Wenn Politiker verbal ausrutschen
Leben von 150 Euro Mindestsicherung? Sozialministerin Beate Hartinger-Klein ist nicht die Erste, die sich mit einem unbedachten Sager große politische Probleme einhandelt.
Ja, wenn man die Wohnung zur Verfügung gestellt bekomme, sei ein Leben mit 150 Euro Mindestsicherung möglich. – Diese Äußerung von Sozialministerin Beate Hartinger-Klein (FPÖ) ist der Aufreger des Sommers. Die Empörung ist groß und die Ministerin, deren Sessel ohnehin wackelt, hat alle Hände voll zu tun, die Wogen zu glätten.

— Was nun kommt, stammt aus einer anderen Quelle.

(** ** Disconnected clients *)
Lemma steady_DestroyChannel i d : steady k (DestroyChannel i) d.
Proof using Hgo Hhc Hnet.
  unfold DestroyChannel. apply steady_bind; [apply steady_take_channel|]. intros [[hd ch]|] s H.
  2:{ apply steady_ret. eauto with know. }
  apply steady_find; [|intros; apply steady_ret; eauto with know]. intros e s2 H2 He. apply steady_with_context.
  intros s3 H3. apply steady_destroy_channel. eauto with know.
Qed.

(** A connection that is closed leaves the table of disconnected clients. *)
Definition forget (i : nat) (s : HixlCSServer) : HixlCSServer :=
  set_clients (set_disconnected (disconnected_clients_ (sv_clients s) ∖ {[i]}) (sv_clients s)) s.
Lemma forget_shelf i j s : j ∈ connections_to_close s -> j = i \/ j ∈ connections_to_close (forget i s).
Proof.
  unfold connections_to_close. cbn [forget set_clients sv_clients set_disconnected clients_ disconnected_clients_ receivers].
  rewrite !elem_of_app, !elem_of_elements, elem_of_difference, elem_of_singleton.
  intros [?|?]; [by right; left|]. destruct (decide (j = i)); [by left|by right; right].
Qed.
Lemma steady_forget i d : known d i -> fd_of (t_seen d) i = -1 ->
  steady k (atomic (on_clients (modify (fun c => set_disconnected (disconnected_clients_ c ∖ {[i]}) c)))) d.
Proof using Hgo.
  intros [Hp _] Hfd. apply steady_table; [apply emits_zoom; intros _; solve_emits|].
  intros ds s h HI. pose proof (i_valid _ _ _ HI) as V. eapply wp_zoom; [done|]. apply wp_modify. change (set_clients _ s) with (forget i s).
  assert (Hc : fd_of s i = -1).
  { apply (g_closed (t_seen d) s); [|done|done]. eapply weak_grows; [done|by eapply inv_seen]. }
  destruct (valid_clients _ V) as (C1 & C2 & C3).
  split_and!; [|done|done|done|split_and!; [exact C1| |exact C3]|apply V|done].
  - constructor; try done; [by left| |].
    + intros j [->|Hj]%(forget_shelf i); [left; exact Hc|by right].
    + intros hd. change (endpoint_at (forget i s) hd) with (endpoint_at s hd). destruct (endpoint_at s hd); [apply same_refl|done].
  - intros j [Hj _]%elem_of_difference. by apply C2.
Qed.

Lemma pwp_Close i d (Q : Status + unit -> Token -> Prop) :
  known d i -> (forall o s, after k d s -> fd_of s i = -1 -> Q o (see s d)) -> pwp Inv k (conn_call i CtrlMsgPlugin_Close) d Q.
Proof using Hgo Hnet.
  intros [Hp Hi] HQ. apply (pwp_conn_call k i _ (fun _ c => fd_ c = -1)); [done|done|apply em_Close| |].
  - intros c h F S Hh. apply (wp_CloseLocked F S); [done|]. intros o c' h' Hh' E _. split_and!; [done|right; split; [done|lia]|done].
  - intros o c s H Hc E. apply HQ; [done|]. rewrite (fd_of_at _ _ _ Hc). lia.
Qed.

Lemma steady_destroy_client i d : known d i -> steady k (destroy_client i) d.
Proof using Hgo Hhc Hnet.
  intros Hi Q HQ. unfold destroy_client. apply pwp_bind, pwp_attempt, pwp_Close; [done|]. intros o1 s1 H1 Hfd.
  apply pwp_bind, pwp_attempt, steady_DestroyChannel. intros o2 s2 H2. rewrite see_see. assert (H12 := after_trans _ _ _ _ H1 H2).
  assert (Hfd2 : fd_of (t_seen (see s2 (see s1 d))) i = -1).
  { apply (g_closed s1 s2); [by eapply weak_grows, H2|by eapply (after_published k), Hi|done]. }
  destruct o1 as [e|[]]; [by apply HQ|]. destruct o2 as [e|[]]; [by apply HQ|].
  rewrite <- (see_see d s1 s2). apply steady_forget; [eauto with know|exact Hfd2|]. intros o s3 H3. apply HQ.
  eapply after_trans; [exact H1|]. by eapply after_trans.
Qed.

(** ** Cleaning up *)
Lemma steady_submit i m d : published (t_seen d) i -> steady k (submit i m) d.
Proof using Hgo.
  intros Hp. apply steady_table; [apply emits_zoom; intros _; unfold SubmitMsg; solve_emits|].
  intros ds s h HI. pose proof (i_valid _ _ _ HI) as V. eapply wp_zoom; [done|]. apply wp_modify.
  split_and!; [|done|done|done|apply (valid_clients _ V)..| |done].
  - constructor; try done; [by left|by right|]. intros hd.
    change (endpoint_at (set_handler _ s) hd) with (endpoint_at s hd). destruct (endpoint_at s hd); [apply same_refl|done].
  - cbn [set_handler msg_handler_ set_queue req_queue_]. intros q [Hq|Hq%list_elem_of_singleton]%elem_of_app; [by apply (v_queue _ V)|].
    subst q. eapply published_grows; [|exact Hp]. eapply weak_grows; [done|by eapply inv_seen].
Qed.

(** A call on the epoll instance. *)
Lemma pwp_epoll {T B} (op : Z -> NetOp T) (g : T -> Prog NetOp HixlCSServer B) d (Q : Status + B -> Token -> Prop) :
  (forall efd r, obtains (Ev (op efd) r) = None /\ releases (Ev (op efd) r) = None /\ silent (Ev (op efd) r)) ->
  (forall efd r, hc_needs (Ev (op efd) r) = if 0 <=? efd then Some (REpoll efd) else None) ->
  (forall r s, after k d s -> pwp Inv k (g r) (see s d) Q) ->
  pwp Inv k (let! efd := read (fun s => epoll_fd_ (sv_listener s)) in let! r := sys (op efd) in g r) d Q.
Proof using Hgo.
  intros He Hn HQ. apply pwp_bind, pwp_read; [done|]. intros s1 H1. apply pwp_bind, pwp_use; [done|done| |].
  - intros s r Hw. unfold needs_own. rewrite Hn. destruct (Z.leb_spec 0 (epoll_fd_ (sv_listener s1))) as [Hp|]; [|done].
    split; [|done]. apply elem_of_app. left. apply epoll_owned_in; [done|]. apply (g_epoll s1 s); [by eapply weak_grows|done].
  - intros r s2 H2. apply HQ. by eapply after_trans.
Qed.
Lemma pwp_epoll_del fd d (Q : Status + unit -> Token -> Prop) :
  (forall s, after k d s -> Q (inr tt) (see s d)) -> pwp Inv k (epoll_del fd) d Q.
Proof using Hgo. intros HQ. apply pwp_epoll; [by repeat split|done|]. intros r s H. by apply pwp_done, HQ. Qed.
Lemma steady_epoll_del fd d : steady k (epoll_del fd) d.
Proof using Hgo. intros Q HQ. apply pwp_epoll_del. intros s H. by apply HQ. Qed.

(** A client moves to the table of disconnected clients. *)
Definition detached (i : nat) (fd : Z) (s : HixlCSServer) : HixlCSServer :=
  set_clients (set_client_map (std_erase fd (clients_ (sv_clients s)))
    (set_disconnected ({[i]} ∪ disconnected_clients_ (sv_clients s)) (sv_clients s))) s.
Lemma detached_shelf s i fd r j :
  std_map_wf (clients_ (sv_clients s)) -> std_find fd (clients_ (sv_clients s)) = Some r ->
  rc_connection <$> receivers s !! r = Some i -> j ∈ connections_to_close s -> j ∈ connections_to_close (detached i fd s).
Proof.
  intros W Hr Hi. unfold connections_to_close.
  cbn [detached set_clients sv_clients set_disconnected set_client_map clients_ disconnected_clients_ receivers].
  rewrite !elem_of_app, !elem_of_elements, elem_of_union, elem_of_singleton.
  intros [(r' & Hr' & Hj)%list_elem_of_omap|?]; [|by right; right].
  apply list_elem_of_fmap in Hr' as ([fd' r''] & -> & Hin). cbn [snd] in *. destruct (decide (fd' = fd)) as [->|Hne].
  - right; left. apply std_find_elem in Hin; [|done]. congruence.
  - left. apply list_elem_of_omap. exists r''. split; [|done]. apply list_elem_of_fmap. exists (fd', r''). split; [done|].
    by apply std_erase_elem.
Qed.

Lemma steady_detach i fd d : known d i -> steady k (atomic (detach_client i fd)) d.
Proof using Hgo.
  intros [Hp Hi]. apply steady_table.
  - unfold detach_client. solve_emits. apply emits_zoom. intros _. solve_emits.
  - intros ds s h HI. pose proof (i_valid _ _ _ HI) as V. destruct (valid_clients _ V) as (C1 & C2 & C3).
    assert (Hsame : calm s s /\ endpoint_store_ s = endpoint_store_ s /\ connections s = connections s /\ receivers s = receivers s /\
      clients_valid s /\ (forall q, q ∈ req_queue_ (msg_handler_ s) -> published s (rq_conn q)) /\ pool_of s = pool_of s).
    { split_and!; [by apply calm_refl|done|done|done|done|apply V|done]. }
    unfold detach_client. apply wp_bind, wp_get. destruct (std_find fd _) as [r|] eqn:Er; [|by apply wp_ret].
    case_bool_decide as Hr; [|by apply wp_ret]. apply wp_bind. eapply wp_zoom; [done|]. apply wp_modify, wp_ret.
    change (set_clients _ s) with (detached i fd s).
    split_and!; [|done|done|done|split_and!|apply V|done].
    + constructor; try done; [by left| |].
      * intros j Hj. right. by eapply detached_shelf.
      * intros hd. change (endpoint_at (detached i fd s) hd) with (endpoint_at s hd). destruct (endpoint_at s hd); [apply same_refl|done].
    + intros fd' r' [_ Hin]%std_erase_elem; [by eapply C1|done].
    + intros j [->%elem_of_singleton|Hj]%elem_of_union; [|by apply C2].
      apply (published_lookup (detached i fd s)). destruct (receivers s !! r) as [x|] eqn:Ex; [|done]. exists r, x.
      split; [done|]. by injection Hr.
    + by apply std_erase_wf.
Qed.

Lemma steady_CleanupClient i d : known d i -> steady k (CleanupClient i) d.
Proof using Hgo Hnet.
  intros Hi. unfold CleanupClient. apply steady_bind; [apply steady_sys; [done|by repeat split]|]. intros made s1 H1.
  destruct made; cbn [negb]; [|apply steady_ret; eauto with know].
  apply steady_bind; [apply steady_Fd; eauto with know|]. intros fd s2 H2.
  apply steady_bind; [apply steady_detach; eauto with know|]. intros det s3 H3.
  destruct det; cbn [negb]; [|apply steady_ret; eauto with know].
  apply steady_bind; [apply steady_epoll_del|]. intros _ s4 H4.
  apply steady_bind; [apply steady_log, steady_ShutdownSocket; eauto 10 with know|]. intros _ s5 H5.
  apply steady_submit. assert (known (see s5 (see s4 (see s3 (see s2 (see s1 d))))) i) as [? _] by eauto 10 with know. done.
Qed.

Denn Hartinger-Klein weiß: Ein verbaler Ausrutscher wie dieser hat schon das Ende politischer Karrieren bedeutet. Als der damalige Arbeiterkammerpräsident Heinz Vogler den Ausgang einer AK-Wahl, an der nur ein Drittel der Pflichtmitglieder teilgenommen hatte, als „ganz, ganz großartigen Erfolg“bezeichnete, war er die längste Zeit Präsident gewesen. SPÖ-Vorsitzender Alfred Gusenbauer verkürzte seine Amtszeit entscheidend, als er sich beim Betreten einer Parteiveranstaltung erkundigte: „Wird das heute was Ordentliches oder das übliche Gesudere?“Und Jörg Haider kostete es das Amt als Kärntner Landeshauptmann, als er seinen berüchtigten Sager von der „ordentlichen Beschäftigungspolitik im Dritten Reich“vom Stapel ließ.
Jörg Haider ist ein Beispiel dafür, dass es zweierlei verbale Ausrutscher gibt – die geplanten und die ungeplanten: Die „ordentliche Beschäftigungspolitik“rutschte Haider in der Hitze einer Landtagsdebatte heraus. Das war nicht geplant. Allerdings kann einem nur herausrutschen, was man in sich trägt.
Ein anderer berühmter HaiderSager, nämlich „Wie kann einer, der Ariel heißt, so viel Dreck am Stecken haben“(gemünzt auf den damaligen Präsidenten der Israelitischen Kultusgemeinde), war sehr wohl geplant. Jemand hatte Haider den Satz vorher aufgeschrieben. Dieser Jemand ist heute übrigens Innenminister und hatte selbst schon mit einer Aussage – man solle die Asylbewerber „konzentriert“unterbringen – Probleme.
Oft kommt es freilich darauf an, wer etwas sagt: Der Hinweis von FPÖ-Generalsekretär Harald Vilimsky auf den Alkoholkonsum von EU-Kommissionspräsident Juncker sorgte für allerhöchste Empörung. Die Aussage von SPÖ-Chef Christian Kern, die Regierungsparteien seien „wie zwei B’soffene, die sich gegenseitig abstützen“, hatte hingegen keine Folgen.
Manche Politiker werden ihren einen großen Sager nie wieder los. So geschehen Gesundheitsministerin Andrea Kdolsky, die 2007 zu Protokoll gab: „Ich bemühe mich, auch Obst und Gemüse zu mir zu nehmen, aber ich bin auch ein leidenschaftlicher SchweinsbratenEsser.“Damit hatte Kdolsky ihren Ruf als Schweinsbraten-Ministerin weg. Sie spielte mit diesem Image und gab später ein Schweinsbraten- Kochbuch heraus. Apropos Gesundheitsministerin: Als Maria Rauch-Kallat 2004 einen Gesundheitspass für Jugendliche als „mega-affen-titten-geil“anpries, blieb manchen die Spucke weg.
ÖVP-Klubchef Andreas Khol versuchte seinen umstrittenen Ausspruch „Speed kills“, mit dem er das Tempo der Wende-Regierung im Jahr 2000 lobte, später in „Speed wins“umzutexten. Und der vormalige FPÖ-Vizekanzler Hubert Gorbach hätte den Satz, den er nach seiner politischen Karriere in einer Bewerbung an eine ausländische Firma schrieb, wohl auch gern zurückgenommen: „I feel the world in Vorarlberg is too small for me.“
Es gab übrigens Zeiten, in denen die Worte von Politikern noch nicht auf die Goldwaage gelegt wurden. So rief der legendäre Nationalratspräsident Anton Benya den Abgeordneten einen Satz zu, der heute den sofortigen Rücktritt nach sich ziehen würde: „Halts die Goschen da unten!“Benya blieb.